__Instructions for the task__
All lines in the data bearing the string "handler" should be identified and copied.
::::::::::
(* ===== verification/Grpc.v ===== *)
(** * The gRPC interface of the daemon and its client library

    [dtrd/src/clientgrpcagent/agent.rs] serves the requests of local applications:
    it checks the arguments, asks the client agent and turns the reply into a
    response.  [client/src/lib.rs] is the library that applications use.  tonic
    (the server, the generated stubs, the transport) is not part of the
    repository; a [Status] is its code and message, and the stubs are an argument
    of the client's functions.  The requests and responses are the messages of
    [protobuf/bundle/*.proto]. *)
From S2P Require Import Prelude RustStr Actor Cbor CborRfc Flags CrcTime Endpoint PrimaryBlock.
From S2P Require Import Block Bundle Fragment FragmentSize Storage StorageSystem StorageOps.
From S2P Require Import ProtocolAgent Routing Peers RocksDb.
Import Crc Time.

(** ** Messages *)
Module proto.
Record SubmitBundleRequest := {
  sb_destination : bytes; sb_payload : bytes; sb_lifetime : Z; sb_debug : bool }.
Record SubmitBundleRespone := { success : bool; message : bytes }.
Record ListenBundleRequest := { lb_endpoint : bytes }.
Record ListenBundleResponse := { source : bytes; payload : bytes }.

Record Node := { n_url : bytes; status : bytes; n_endpoint : bytes; n_temporary : bool }.
Record Route := { r_target : bytes; r_next_hop : bytes }.
Record RouteStatus := {
  rs_route : option Route;
  rs_type : Z;
  rs_preferred : bool;
  rs_available : bool;
  rs_max_bundle_size : Z;
}.
End proto.
Import proto.

Inductive Code := InvalidArgument | Unknown | Internal.
Record Status := { code : Code; st_message : bytes }.

Definition invalid_argument (m : bytes) : Status := {| code := InvalidArgument; st_message := m |}.
Definition unknown (m : bytes) : Status := {| code := Unknown; st_message := m |}.
Definition internal (m : bytes) : Status := {| code := Internal; st_message := m |}.

(** [Url::parse] with the text of its error, and the text of a [MailboxError]. *)
Class GrpcCrates := {
  url_parse : bytes → bytes + Url;
  mailbox_error : bytes;
}.

(** ** The server *)
Module Grpc.

(** The agents that a request involves.  [client] is [None] when a panic ended the
    client agent; the storage agent is the registry's, which starts a new instance
    ([disk] is what it finds) after a panic.  [sent] is what was sent without
    waiting for a reply. *)
Inductive Sent := FromClient (m : ClientAgent.Output) | FromStorage (m : Storage.Effect).

Record World := {
  client : option ClientAgent.Daemon;
  storage : option Storage.Daemon;
  node_agent : NodeAgent.Daemon;
  routing : RoutingAgent.Daemon;
  my_node_id : bytes;
  disk : list (bytes * bytes);
  sent : list Sent;
}.

Definition set_client (c : option ClientAgent.Daemon) (w : World) : World := {|
  client := c; storage := storage w; node_agent := node_agent w; routing := routing w;
  my_node_id := my_node_id w; disk := disk w; sent := sent w |}.
Definition set_storage (s : option Storage.Daemon) (w : World) : World := {|
  client := client w; storage := s; node_agent := node_agent w; routing := routing w;
  my_node_id := my_node_id w; disk := disk w; sent := sent w |}.
Definition add_sent (l : list Sent) (w : World) : World := {|
  client := client w; storage := storage w; node_agent := node_agent w; routing := routing w;
  my_node_id := my_node_id w; disk := disk w; sent := sent w ++ l |}.

Abbreviation rpc := (io World Status).

Section server.
Context `{!SerdeCbor} `{!GrpcCrates} `{!HashOrder}.

(** [self.client_agent.send(..).await.map_err(|e| Status::unknown(e.to_string()))]:
    the handler runs in the client agent, a panic of it closes its mailbox. *)
Definition ask {A} (h : ClientAgent.handler A) : rpc A := λ w,
  match client w with
  | None => (Err (unknown mailbox_error), w)
  | Some c =>
      match h c with
      | Ok (a, c, o) => (Ok a, add_sent (FromClient <$> o) (set_client (Some c) w))
      | _ => (Err (unknown mailbox_error), set_client None w)
      end
  end.

(** [from_registry()] of the storage agent. *)
Definition storage_registry (w : World) : outcome Empty_set (Storage.Daemon * list Storage.Effect) :=
  match storage w with
  | Some s => Ok (s, [])
  | None =>
      '(_, s, o) ← Storage.started (my_node_id w) (disk w) Storage.Daemon_default;
      Ok (s, o)
  end.

(** The future of [ClientSendBundle]: [.send(StoreNewBundle ..).await.unwrap()].  It
    runs outside of the client agent; when it panics the reply is lost. *)
Definition send_StoreNewBundle (d : bytes) : rpc () := λ w,
  match storage_registry w with
  | Ok (s, o) =>
      match Storage.StoreNewBundle d s with
      | Ok (_, s, o') => (Ok (), add_sent (FromStorage <$> (o ++ o')) (set_storage (Some s) w))
      | _ => (Err (unknown mailbox_error), add_sent (FromStorage <$> o) (set_storage None w))
      end
  | _ => (Err (unknown mailbox_error), w)
  end.

Definition ask_ClientSendBundle (clock : Z) (destination : Endpoint) (payload : bytes) (lifetime : Z)
    (debug : bool) : rpc () := λ w,
  match client w with
  | None => (Err (unknown mailbox_error), w)
  | Some c =>
      match ClientAgent.ClientSendBundle clock destination payload lifetime debug c with
      | Ok (_, c, [ClientAgent.StoreNewBundle d]) => send_StoreNewBundle d (set_client (Some c) w)
      | _ => (Err (unknown mailbox_error), set_client None w)
      end
  end.

(** [ClientListNodes] and [ClientListRoutes]: the client agent passes the question on. *)
Definition ask_ClientListNodes : rpc (list NodeAgent.Node) := λ w,
  match client w with
  | None => (Err (unknown mailbox_error), w)
  | Some _ =>
      match NodeAgent.ListNodes (node_agent w) with
      | Ok (l, _, _) => (Ok l, w)
      | _ => (Err (unknown mailbox_error), w)
      end
  end.
Definition ask_ClientListRoutes : rpc (list Routing.RouteStatus) := λ w,
  match client w with
  | None => (Err (unknown mailbox_error), w)
  | Some _ =>
      match RoutingAgent.ListRoutes (routing w) with
      | Ok (l, _, _) => (Ok l, w)
      | _ => (Err (unknown mailbox_error), w)
      end
  end.

Definition submit_bundle (clock : Z) (req : SubmitBundleRequest) : rpc SubmitBundleRespone :=
  destination ← io_lift (ok_or (Endpoint.new (sb_destination req))
                  (invalid_argument (str "destination invalid")));
  ask_ClientSendBundle clock destination (sb_payload req) (sb_lifetime req) (sb_debug req);;
  mret {| success := true; message := [] |}.

(** [ListenBundleResponseTransformer]: [rec] is the receiving end of the channel,
    what is in it and whether all senders are gone. *)
Record ListenBundleResponseTransformer := {
  l_destination : Endpoint;
  rec : list StoredBundleRef;
  senders_gone : bool;
}.

(** [addr] is the address of the actor that the client agent starts. *)
Definition listen_bundles (addr : Recipient) (req : ListenBundleRequest)
    : rpc ListenBundleResponseTransformer :=
  destination ← io_lift (ok_or (Endpoint.new (lb_endpoint req))
                  (invalid_argument (str "destination invalid")));
  result ← ask (ClientAgent.ClientListenConnect destination addr);
  if (result : bool) then
    mret {| l_destination := destination; rec := []; senders_gone := false |}
  else io_lift (Err (invalid_argument (str "Listening endpoint does not match local node"))).

Inductive Poll (A : Type) := Ready (a : A) | Pending.
Arguments Ready {A} a.
Arguments Pending {A}.

(** [EventBundleDelivered] to the protocol agent. *)
Inductive Delivered := EventBundleDelivered (endpoint : Endpoint) (bundle : StoredBundleRef).

Definition set_rec (l : list StoredBundleRef) (t : ListenBundleResponseTransformer) :=
  {| l_destination := l_destination t; rec := l; senders_gone := senders_gone t |}.

(** [data] is [get_bundle_data]: the bytes of a reference while they are held. *)
Definition poll_next (data : StoredBundleRef → option bytes)
    : actor ListenBundleResponseTransformer Delivered (Poll (option ListenBundleResponse)) :=
  l ← gets rec;
  gone ← gets senders_gone;
  match l with
  | cdb :: rest =>
      modify (set_rec rest);;
      match data cdb with
      | Some bundle_data =>
          bundle ← lift (unwrap_ok (bundle_of_bytes bundle_data));
          p ← lift (payload_block bundle);
          let lbr := {| source := Endpoint.fmt (source_node (ref_primary cdb));
                        payload := Block.data p |} in
          do_send (EventBundleDelivered (destination_endpoint (ref_primary cdb)) cdb);;
          mret (Ready (Some lbr))
      | None => mret Pending
      end
  | [] => mret (if (gone : bool) then Ready None else Pending)
  end.

(** [Drop]: [do_send], which a closed mailbox ignores. *)
Definition drop_listener (t : ListenBundleResponseTransformer) (w : World) : World :=
  (ask (ClientAgent.ClientListenDisconnect (l_destination t)) w).2.

(** [Display for NodeConnectionStatus]. *)
Definition status_fmt (s : NodeAgent.NodeConnectionStatus) : bytes :=
  match s with
  | NodeAgent.Disconnected => str "Disconnected"
  | NodeAgent.Connected => str "Connected"
  | NodeAgent.Connecting => str "Connecting"
  | NodeAgent.Disconnecting => str "Disconnecting"
  end.

Definition node_response (n : NodeAgent.Node) : proto.Node := {|
  n_url := url_text (NodeAgent.url n);
  status := status_fmt (NodeAgent.connection_status n);
  n_endpoint := default [] (Endpoint.fmt <$> NodeAgent.remote_endpoint n);
  n_temporary := NodeAgent.temporary n |}.

Definition list_nodes : rpc (list proto.Node) :=
  l ← ask_ClientListNodes; mret (map node_response l).

Definition parse_url (text : bytes) : rpc Url :=
  io_lift (match url_parse text with inr u => Ok u | inl e => Err (invalid_argument e) end).

Definition add_node (url : bytes) : rpc () :=
  u ← parse_url url; ask (ClientAgent.ClientAddNode u).
Definition remove_node (url : bytes) : rpc () :=
  u ← parse_url url; ask (ClientAgent.ClientRemoveNode u).

Definition route_response (r : Routing.RouteStatus) : proto.RouteStatus := {|
  rs_route := Some {| r_target := Endpoint.fmt (target r);
                      r_next_hop := Endpoint.fmt (status_next_hop r) |};
  rs_type := match route_type r with Routing.Connected => 0 | Static => 1 end;
  rs_preferred := preferred r;
  rs_available := available r;
  rs_max_bundle_size := default 0 (max_bundle_size r) |}.

Definition list_routes : rpc (list proto.RouteStatus) :=
  l ← ask_ClientListRoutes; mret (map route_response l).

(** The checks that [add_route] and [remove_route] begin with. *)
Definition route_of (r : option Route) : rpc (Endpoint * Endpoint) :=
  route ← io_lift (ok_or r (invalid_argument (str "Route must be set")));
  target ← io_lift (ok_or (Endpoint.new (r_target route)) (invalid_argument (str "target invalid")));
  next_hop ← io_lift (ok_or (Endpoint.new (r_next_hop route))
               (invalid_argument (str "next_hop invalid")));
  mret (target, next_hop).

Definition add_route (r : option Route) : rpc () :=
  '(target, next_hop) ← route_of r; ask (ClientAgent.ClientAddRoute target next_hop).
Definition remove_route (r : option Route) : rpc () :=
  '(target, next_hop) ← route_of r; ask (ClientAgent.ClientRemoveRoute target next_hop).
End server.
End Grpc.
Arguments Grpc.Ready {A} a.
Arguments Grpc.Pending {A}.

(** ** The client library *)
Module DtrdClient.

Inductive Error :=
| InvalidUrl
| TransportError (e : bytes)
| GrpcError (s : Status)
| NoMessage.

(** [Display for Error]; [fmt] is that of a status. *)
Definition error_fmt (fmt : Status → bytes) (e : Error) : bytes :=
  match e with
  | InvalidUrl => str "Invalid URL"
  | TransportError t => str "Error when communicating with dtrd: " ++ t
  | GrpcError s => str "Error when communicating with dtrd: " ++ fmt s
  | NoMessage => str "No Message to be received"
  end.

(** The generated stubs over an open channel, in a world [W]: a call gives the
    response of the service or a status. *)
Record Client (W : Type) := {
  bc_submit_bundle : SubmitBundleRequest → io W Status SubmitBundleRespone;
  bc_listen_bundles : ListenBundleRequest → io W Status (list (Status + ListenBundleResponse));
  ac_list_nodes : io W Status (list proto.Node);
  ac_add_node : bytes → io W Status ();
  ac_remove_node : bytes → io W Status ();
  ac_list_routes : io W Status (list proto.RouteStatus);
  ac_add_route : option Route → io W Status ();
  ac_remove_route : option Route → io W Status ();
}.
Arguments bc_submit_bundle {W} _ _.
Arguments bc_listen_bundles {W} _ _.
Arguments ac_list_nodes {W} _.
Arguments ac_add_node {W} _ _.
Arguments ac_remove_node {W} _ _.
Arguments ac_list_routes {W} _.
Arguments ac_add_route {W} _ _.
Arguments ac_remove_route {W} _ _.

(** The transport of tonic: parsing an [Uri], opening a channel to it and the stubs
    over the channel. *)
Class Tonic (W : Type) := {
  Uri : Type;
  uri_from_str : bytes → option Uri;
  connect : Uri → io W bytes (Client W);
}.

Definition new {W} `{!Tonic W} (url : bytes) : io W Error (Client W) :=
  uri ← io_lift (ok_or (uri_from_str url) InvalidUrl);
  io_err TransportError (connect uri).

Section client.
Context {W : Type}.
Implicit Types (self : Client W).

Definition submit_bundle self (target : bytes) (lifetime : Z) (data : bytes) (debug : bool)
    : io W Error () :=
  io_err GrpcError (bc_submit_bundle self {| sb_destination := target; sb_payload := data;
    sb_lifetime := lifetime; sb_debug := debug |});;
  mret ().

(** The stream is the list of its items; [.map] keeps the payloads. *)
Definition item_payload (r : Status + ListenBundleResponse) : Error + bytes :=
  match r with inr b => inr (payload b) | inl e => inl (GrpcError e) end.

Definition listen_bundles self (endpoint : bytes) : io W Error (list (Error + bytes)) :=
  stream ← io_err GrpcError (bc_listen_bundles self {| lb_endpoint := endpoint |});
  mret (map item_payload stream).

(** [stream.take(1).map(..).next().await.ok_or(Error::NoMessage)?] *)
Definition receive_bundle self (endpoint : bytes) : io W Error bytes :=
  stream ← io_err GrpcError (bc_listen_bundles self {| lb_endpoint := endpoint |});
  r ← io_lift (ok_or (hd_error (map item_payload (take 1 stream))) NoMessage);
  io_lift (match r with inr p => Ok p | inl e => Err e end).

Definition list_nodes self : io W Error (list proto.Node) := io_err GrpcError (ac_list_nodes self).
Definition add_node self (url : bytes) : io W Error () := io_err GrpcError (ac_add_node self url).
Definition remove_node self (url : bytes) : io W Error () := io_err GrpcError (ac_remove_node self url).
Definition list_routes self : io W Error (list proto.RouteStatus) :=
  io_err GrpcError (ac_list_routes self).
Definition add_route self (target next_hop : bytes) : io W Error () :=
  io_err GrpcError (ac_add_route self (Some {| r_target := target; r_next_hop := next_hop |})).
Definition remove_route self (target next_hop : bytes) : io W Error () :=
  io_err GrpcError (ac_remove_route self (Some {| r_target := target; r_next_hop := next_hop |})).
End client.
End DtrdClient.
::::::::::
__Result below__
    the handler runs in the client agent, a panic of it closes its mailbox. *)
Definition ask {A} (h : ClientAgent.handler A) : rpc A := λ w,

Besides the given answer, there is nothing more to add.